Gene Surfing

Adventures in Family History

Fun with GEDCOM files

Farmer BullshotI came across the GEDCOM data format file some years ago and I have been surprised how little it has changed since it was originally defined back in the 1980’s.


A GEDCOM file is used to transfer family trees between different software applications and websites or just to keep as a backup. The format is based on specifications defined and maintained by the Family History Department of The Church of Jesus Christ of Latter-day Saints.

I recently had a need to split a GEDCOM file, but despite how long they have been around there are very few options for doing this, although most applications will merge files.

Strangely it is more recent innovations in DNA ancestry that brought about this requirement; there are several websites and applications that will process your DNA files for you, but to make it more beneficial they require you to upload your tree using a GEDCOM file.

But these sites only need the file to contain your direct pedigree – anyone who is not a blood relative is irrelevant and simply adds clutter to the matching  – but how do you extract your direct pedigree from your tree?

There is one website that offers a splitting service but some have been suspicious of uploading their family tree onto the internet.

So I decided to have a look at the GEDCOM format in more detail and see if I could come up with something simple that would work as a Windows desktop application.

The first question is why has the format for this file changed so little in over three decades – surely using a modern XML file format would be the way to go?

The GEDCOM format was designed for an older time with simpler computer storage – the floppy disc!

Therefore the size of a GEDCOM file was very important – and is still important today.

Converting the file to an XML format would be fairly easy, but would also increase the file size at least 10 times, and although the size is still pretty small compared to other files it is still 10 x larger than it needs to be.


Collections


The GEDCOM file format is fairly simple but it does have a few quirks and you need to know how to get at the information you need.

There a number of different collections in the file

Individuals and Families are the most important and the relationship between these two collections basically defines the tree – the other collections are just references and cross-references

Each item in the file is identifies with a LEVEL – the main item of each individual has a level of 0 (zero), so it is fairly easy to break up the file into individual items.

Following the item ID is a TAG that says what the record is followed by other references and successive lines with a different tree LEVEL.

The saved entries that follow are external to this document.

(** dicts with the same canonical bytes have the same members *)
Lemma canonical_bytes_inj d d' b : ijson (JObj d) = true -> ijson (JObj d') = true ->
  _canonical_bytes d = Ok b -> _canonical_bytes d' = Ok b ->
  forall k, sort_json <$> obj_get k d = sort_json <$> obj_get k d'.
Proof.
  intros Hd Hd' Hb Hb' k. apply except_ok in Hb, Hb'.
  destruct (dumps_text _ _ Hd Hb) as (t & Ht & Hl). destruct (dumps_text _ _ Hd' Hb') as (t' & Ht' & Hl').
  rewrite Ht in Ht'. injection Ht' as <-.
  set (n := (depth_of (JObj d) `max` depth_of (JObj d'))%nat).
  specialize (Hl n (fun kvs => Ok kvs) (fun _ => Err JSONDecodeError) (Nat.le_max_l _ _) (fun _ _ => eq_refl)).
  specialize (Hl' n (fun kvs => Ok kvs) (fun _ => Err JSONDecodeError) (Nat.le_max_r _ _) (fun _ _ => eq_refl)).
  rewrite Hl !sort_json_obj in Hl'. injection Hl' as E.
  rewrite ijson_obj in Hd. apply andb_true_iff in Hd as [Hd%bool_decide_eq_true _].
  rewrite ijson_obj in Hd'. apply andb_true_iff in Hd' as [Hd'%bool_decide_eq_true _].
  rewrite -!obj_get_canonical; [|done..]. unfold canonical_members. by rewrite E.
Qed.
End Bytes.

(** ** Open requests *)
Section Open.
Context `{RFC8785} `{ControlSchemas} `{IsoParser}.
Import StreamOpenRequestV1.

(** what the digest function asks of an open request *)
Record open_ok (self : t) : Prop := {
  oo_open : safe_token (stream_open_id self);
  oo_task : safe_token (task_id self);
  oo_instance : safe_token (caller_instance_id self);
  oo_streaming : streaming (operation self) = true;
  oo_aware : aware (expires_at self) = true;
  oo_config : positive_integer (config_generation self) }.

(** what the constructor of a digest context asks *)
Record digest_context_ok (c : StreamOpenDigestContextV1.t) : Prop := {
  dc_scope : safe_token (StreamOpenDigestContextV1.caller_scope c);
  dc_hash : sha256_hex (StreamOpenDigestContextV1.response_core_principal_hash c);
  dc_config : sha256_hex (StreamOpenDigestContextV1.consumer_config_digest c) }.

(** the bytes the digest of a request is made from *)
Definition digest_bytes (self : t) (c : StreamOpenDigestContextV1.t) : result pybytes :=
  _canonical_bytes (digest_input (stream_open_id self) (operation self) (task_id self)
    (caller_instance_id self) (expires_at self) (config_generation self) c).

(** requests that differ in their digest and below the millisecond of their expiry only *)
Record same_open (r r' : t) : Prop := {
  so_open : stream_open_id r = stream_open_id r';
  so_operation : operation r = operation r';
  so_task : task_id r = task_id r';
  so_instance : caller_instance_id r = caller_instance_id r';
  so_expires : ms_of (expires_at r) = ms_of (expires_at r');
  so_config : config_generation r = config_generation r' }.

Lemma compute_digest_ok o op k i e g c digest :
  compute_stream_open_request_digest o op k i e g (Some c) = Ok digest <->
  exists r b, o = JStr (stream_open_id r) /\ op = operation r /\ k = JStr (task_id r)
    /\ i = JStr (caller_instance_id r) /\ e = expires_at r /\ g = JInt (config_generation r)
    /\ open_ok r /\ digest_bytes r c = Ok b /\ digest = sha256_hexdigest b.
Proof.
  unfold compute_stream_open_request_digest, _validate_safe_token. cbn [or_raise mbind result_bind]. split.
  - intros (o' & [-> ?]%require_token_ok & Hr)%bind_ok.
    apply bind_ok in Hr as (k' & [-> ?]%require_token_ok & Hr).
    apply bind_ok in Hr as (i' & [-> ?]%require_token_ok & Hr).
    apply bind_ok_unit in Hr as [?%require_streaming_ok Hr].
    apply bind_ok_unit in Hr as [?%timestamp_ok Hr].
    apply bind_ok in Hr as (g' & [-> ?]%positive_integer_ok & Hr).
    apply bind_ok in Hr as (b & Hb & [= <-]).
    exists (make o' op k' i' [] e g'), b. do 6 (split; [done|]). split; [by constructor|done].
  - intros (r & b & -> & -> & -> & -> & -> & -> & [? ? ? ? ? ?] & Hb & ->).
    do 3 (apply bind_ok; eexists; split; [by apply require_token_ok|]).
    apply bind_ok_unit. split; [by apply require_streaming_ok|].
    apply bind_ok_unit. split; [by apply timestamp_ok|].
    apply bind_ok. eexists. split; [by apply positive_integer_ok|].
    apply bind_ok. by exists b.
Qed.

Lemma verify_digest_ok r c : verify_request_digest r (Some c) = Ok tt <->
  open_ok r /\ exists b, digest_bytes r c = Ok b /\ request_digest r = sha256_hexdigest b.
Proof.
  unfold verify_request_digest. rewrite bind_ok. split.
  - intros (digest & (r' & b & [= Eo] & Eop & [= Ek] & [= Ei] & Ee & [= Eg] & Hok & Hb & ->)%compute_digest_ok
      & Hd%raise_if_ok%neqb_false).
    unfold digest_bytes in *. rewrite Eo Eop Ek Ei Ee Eg. split; [|by exists b].
    destruct Hok. constructor; congruence.
  - intros [Hok (b & Hb & Hd)]. exists (sha256_hexdigest b). split.
    + apply compute_digest_ok. by exists r, b.
    + by apply raise_if_ok, neqb_false.
Qed.

Lemma digest_input_ijson r c : open_ok r -> digest_context_ok c ->
  ijson (JObj (digest_input (stream_open_id r) (operation r) (task_id r) (caller_instance_id r)
    (expires_at r) (config_generation r) c)) = true.
Proof.
  intros [? ? ? ? ? [? ?]] [? ? ?]. apply ijson_members; [vm_compute; reflexivity|].
  repeat (apply Forall_cons; split; [split; [reflexivity|cbn [snd ijson]]|]); [..|constructor];
    first [by apply safe_token_scalar | by apply sha_scalar | apply scalar_ms
          | by destruct (operation r) | done | unfold max_safe_integer; lia].
Qed.

Lemma digest_bytes_total `{!RFC8785Spec} r c : open_ok r -> digest_context_ok c ->
  exists b, digest_bytes r c = Ok b.
Proof.
  intros Hr Hc. destruct (dumps_total _ (digest_input_ijson r c Hr Hc)) as [b Hb].
  - pose proof dumps_room. cbn. lia.
  - exists b. by apply except_ok.
Qed.

(** the bytes determine the request and the context *)
Lemma digest_bytes_inj `{!RFC8785Spec} r c r' c' b b' :
  open_ok r -> open_ok r' -> digest_context_ok c -> digest_context_ok c' ->
  in_years (expires_at r) -> in_years (expires_at r') ->
  digest_bytes r c = Ok b -> digest_bytes r' c' = Ok b' ->
  b = b' <-> same_open r r' /\ c = c'.
Proof.
  intros Hr Hr' Hc Hc' Hy Hy' Hb Hb'. split.
  - intros <-. pose proof (canonical_bytes_inj _ _ _ (digest_input_ijson _ _ Hr Hc)
      (digest_input_ijson _ _ Hr' Hc') Hb Hb') as E.
    pose proof (text_eq _ _ (E (u "streamOpenId"))) as E1.
    pose proof (text_eq _ _ (E (u "operation"))) as E2.
    pose proof (text_eq _ _ (E (u "taskId"))) as E3.
    pose proof (text_eq _ _ (E (u "callerScope"))) as E4.
    pose proof (text_eq _ _ (E (u "callerInstanceId"))) as E5.
    pose proof (text_eq _ _ (E (u "responseCorePrincipalHash"))) as E6.
    pose proof (integer_eq _ _ (E (u "configGeneration"))) as E7.
    pose proof (text_eq _ _ (E (u "expiresAt"))) as E8.
    pose proof (text_eq _ _ (E (u "consumerConfigDigest"))) as E9. clear E.
    split; [constructor; [done|by apply operation_name_inj|done|done|by apply format_ms_inj|done]|].
    destruct c, c'. cbn in *. congruence.
  - intros [[E1 E2 E3 E4 E5%format_ms_ext E6] ->]. unfold digest_bytes in *. 
    unfold digest_input in *. rewrite E1 E2 E3 E4 E5 E6 in Hb. rewrite Hb in Hb'. by injection Hb'.
Qed.
End Open.

(** ** Reading payloads back *)
Section Payloads.
Context `{RFC8785} `{ControlSchemas} `{IsoParser}.

(** the schema has nothing against a payload's dict *)
Definition schema_ok (name : string) (d : dict) : Prop := control_violation name (JObj d) = None.

Lemma control_validate_ok name data : _validate name data = Ok tt <-> control_violation name data = None.
Proof. unfold _validate. by destruct (control_violation name data). Qed.

Lemma open_init_ok o op k i d e g r :
  StreamOpenRequestV1.init o op k i d e g = Ok r <->
  o = JStr (StreamOpenRequestV1.stream_open_id r) /\ op = StreamOpenRequestV1.operation r
  /\ k = JStr (StreamOpenRequestV1.task_id r) /\ i = JStr (StreamOpenRequestV1.caller_instance_id r)
  /\ d = JStr (StreamOpenRequestV1.request_digest r) /\ e = StreamOpenRequestV1.expires_at r
  /\ g = JInt (StreamOpenRequestV1.config_generation r) /\ open_ok r
  /\ sha256_hex (StreamOpenRequestV1.request_digest r)
  /\ schema_ok "open" (StreamOpenRequestV1.to_dict r).
Proof.
  unfold StreamOpenRequestV1.init, _validate_safe_token, _validate_digest. split.
  - intros (o' & [-> ?]%require_token_ok & Hr)%bind_ok.
    apply bind_ok in Hr as (k' & [-> ?]%require_token_ok & Hr).
    apply bind_ok in Hr as (i' & [-> ?]%require_token_ok & Hr).
    apply bind_ok_unit in Hr as [?%require_streaming_ok Hr].
    apply bind_ok in Hr as (d' & [-> ?]%require_digest_ok & Hr).
    apply bind_ok_unit in Hr as [?%timestamp_ok Hr].
    apply bind_ok in Hr as (g' & [-> ?]%positive_integer_ok & Hr).
    apply bind_ok_unit in Hr as [?%control_validate_ok <-%Ok_inj_iff].
    do 7 (split; [done|]). split; [by constructor|done].
  - intros (-> & -> & -> & -> & -> & -> & -> & [? ? ? ? ? ?] & ? & ?).
    do 3 (apply bind_ok; eexists; split; [by apply require_token_ok|]).
    apply bind_ok_unit. split; [by apply require_streaming_ok|].
    apply bind_ok. eexists. split; [by apply require_digest_ok|].
    apply bind_ok_unit. split; [by apply timestamp_ok|].
    apply bind_ok. eexists. split; [by apply positive_integer_ok|].
    destruct r. apply bind_ok_unit. split; [by apply control_validate_ok|done].
Qed.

Technically there can be up to 99 levels but there are rarely more than 3 or four.

0 @P1@ INDI

1 FAMC @F3@

1 FAMS @F2@

Notice one of the odd quirks in the file format – the position of the ID and TAG in the first record when compared with sub-items. I can only imagine that this is a belt-and-braces approach to be able to positively identify the first item in each record.


Families


Each Individual can belong to multiple families, either as a parent or a child.

References are added to each individual indicating which families they belong to and each family record contains a reference to the individuals belonging to the family.

FAMS @F2@ The person is a spouse (parent) in this family)

FAMC @F3@ The person is a child in this family.

Person references are identified as @P1@ and family references as @F2@ but this one-to-one relationship does mean that both collections have to be kept synchronised or everything falls apart.

From each family record individuals are referenced as a Husband, Wife or Child.

HUSB @P2@

WIFE @P3@

CHIL @P1@

So in order to identify your pedigree you need to do the following:

1. Identify the Home person @P1@

2. Find the family where they are a child @F3@ using the FAMC reference

3. Find the Husband @P2@ in that family and repeat the process.

The whole process is a single procedure that calls itself repeatedly until it runs out of Husbands, at which point it comes back down the tree and does the same for the Wife in each of the families.

If you want to export all of the family branch then you also have to process children and their descendants and spouses which is the same process but going down the tree using the FAMS record instead of going up using the FAMC record for each person.


GedMate


What I ended up with was a small desktop application named – for the moment anyway – GedMate which you can try for yourself.

GedMate has several options for processing your tree but the main purpose is to identify all of the ancestors of the selected home person.

Capture2This can be limited to either the Paternal or Maternal line if necessary.

You can choose whether to include all of the branches from this tree – both up the tree and down and back up again until all related individuals are included.

You can also choose to include the descendants of the Home person, so by selecting all of these options you should be able to export your whole tree.

However this will not include any orphan records so this can be used as a way of purging your tree of any records that are not directly connected with the home person.

If necessary you can limit the number of generations that will be processed.


Download


Capture1If you would like to use GedMate then please download it using the link below and give it a go – it’s completely free.

Download GedMate

The application should run on any version of Windows from XP to Windows 10.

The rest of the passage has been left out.